Butler, a successful trial lawyer, served in the Massachusetts legislature as an antiwar Democrat and as an officer in the state militia. Early in the Civil War he joined the Union Army, where he was noted for his lack of military skill, and his controversial command of New Orleans, which brought him wide dislike in the South and the "Beast" epithet. He helped create the legal idea of effectively freeing fugitive slaves by designating them as contraband of war in service of military objectives, which led to a political groundswell in the North which included general emancipation and the end of slavery as official war goals.

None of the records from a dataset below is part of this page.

Lemma bind_assoc {A B C} (m : M S A) (f : A -> M S B) (g : B -> M S C) :
  bind (bind m f) g =m= bind m (fun a => bind (f a) g).
Proof. intros s. unfold bind. destruct (m s) as [[a|e] s']; reflexivity. Qed.

Lemma bind_raise_l {A B} (e : exn) (f : A -> M S B) :
  bind (raise e) f =m= raise e.
Proof. intros s. reflexivity. Qed.

(** Running a bind whose first computation returns. *)
Lemma bind_run_ret {A B} (m : M S A) (f : A -> M S B) s a s' :
  m s = (Ret a, s') -> bind m f s = f a s'.
Proof. intros H. unfold bind. rewrite H. reflexivity. Qed.

(** Running a bind whose first computation raises. *)
Lemma bind_run_raise {A B} (m : M S A) (f : A -> M S B) s e s' :
  m s = (Raise e, s') -> bind m f s = (Raise e, s').
Proof. intros H. unfold bind. rewrite H. reflexivity. Qed.

(** A bind returns exactly when both of its parts do. *)
(** Two binds of one computation run alike when their continuations do
    on what it returns. *)
Lemma bind_run_ext {A B} (m : M S A) (f g : A -> M S B) s :
  (forall a s', m s = (Ret a, s') -> f a s' = g a s') ->
  bind m f s = bind m g s.
Proof. intros H. unfold bind. destruct (m s) as [[a|e] s']; auto. Qed.

Lemma bind_run_eq {A B} (m m' : M S A) (f : A -> M S B) s :
  m s = m' s -> bind m f s = bind m' f s.
Proof. intros H. unfold bind. by rewrite H. Qed.

Lemma bind_ret_inv {A B} (m : M S A) (f : A -> M S B) s b s2 :
  bind m f s = (Ret b, s2) ->
  exists a s1, m s = (Ret a, s1) /\ f a s1 = (Ret b, s2).
Proof.
  unfold bind. destruct (m s) as [[a|e] s1]; [eauto | discriminate].
Qed.

(** ** Frame rules *)

Section Preserves.
Context (R : relation S) `{!PreOrder R}.

Lemma preserves_ret {A} (a : A) : preserves R (ret a).
Proof. intros s. reflexivity. Qed.

Lemma preserves_raise {A} (e : exn) : preserves R (@raise S A e).
Proof. intros s. reflexivity. Qed.

Lemma preserves_reads {A} (f : S -> A) : preserves R (reads f).
Proof. intros s. reflexivity. Qed.

Lemma preserves_lift_option {A} (o : option A) e :
  preserves R (@lift_option S A o e).
Proof. destruct o; [apply preserves_ret | apply preserves_raise]. Qed.

Lemma preserves_lift_outcome {A} (o : outcome A) :
  preserves R (@lift_outcome S A o).
Proof. intros s. reflexivity. Qed.

Lemma preserves_bind {A B} (m : M S A) (f : A -> M S B) :
  preserves R m -> (forall a, preserves R (f a)) -> preserves R (bind m f).
Proof.
  intros Hm Hf s. unfold bind. specialize (Hm s).
  destruct (m s) as [[a|e] s']; simpl in *; [| done].
  etrans; [exact Hm | apply Hf].
Qed.

Lemma preserves_meq {A} (m1 m2 : M S A) :
  m1 =m= m2 -> preserves R m1 -> preserves R m2.
Proof. intros Heq H s. rewrite <- Heq. apply H. Qed.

His commands were marred by financial and logistical dealings across enemy lines, some of which probably took place with his knowledge and to his financial benefit. Butler was dismissed from the Union Army after his failures in the First Battle of Fort Fisher, but soon won election to the United States House of Representatives from Massachusetts. As a Radical Republican he opposed President Johnson's Reconstruction agenda, and was the House's lead manager in the Johnson impeachment trial proceedings. As Chairman of the House Committee on Reconstruction, Butler authored the Ku Klux Klan Act of 1871 and coauthored the landmark Civil Rights Act of 1875. In Massachusetts, Butler was often at odds with more conservative members of the political establishment over matters of both style and substance.
Feuds with Republican politicians led to his being denied several nominations for the governorship between 1858 and 1880. Returning to the Democratic fold, he won the governorship in the 1882 election with Democratic and Greenback Party support.
He ran for president on the Greenback ticket in 1884.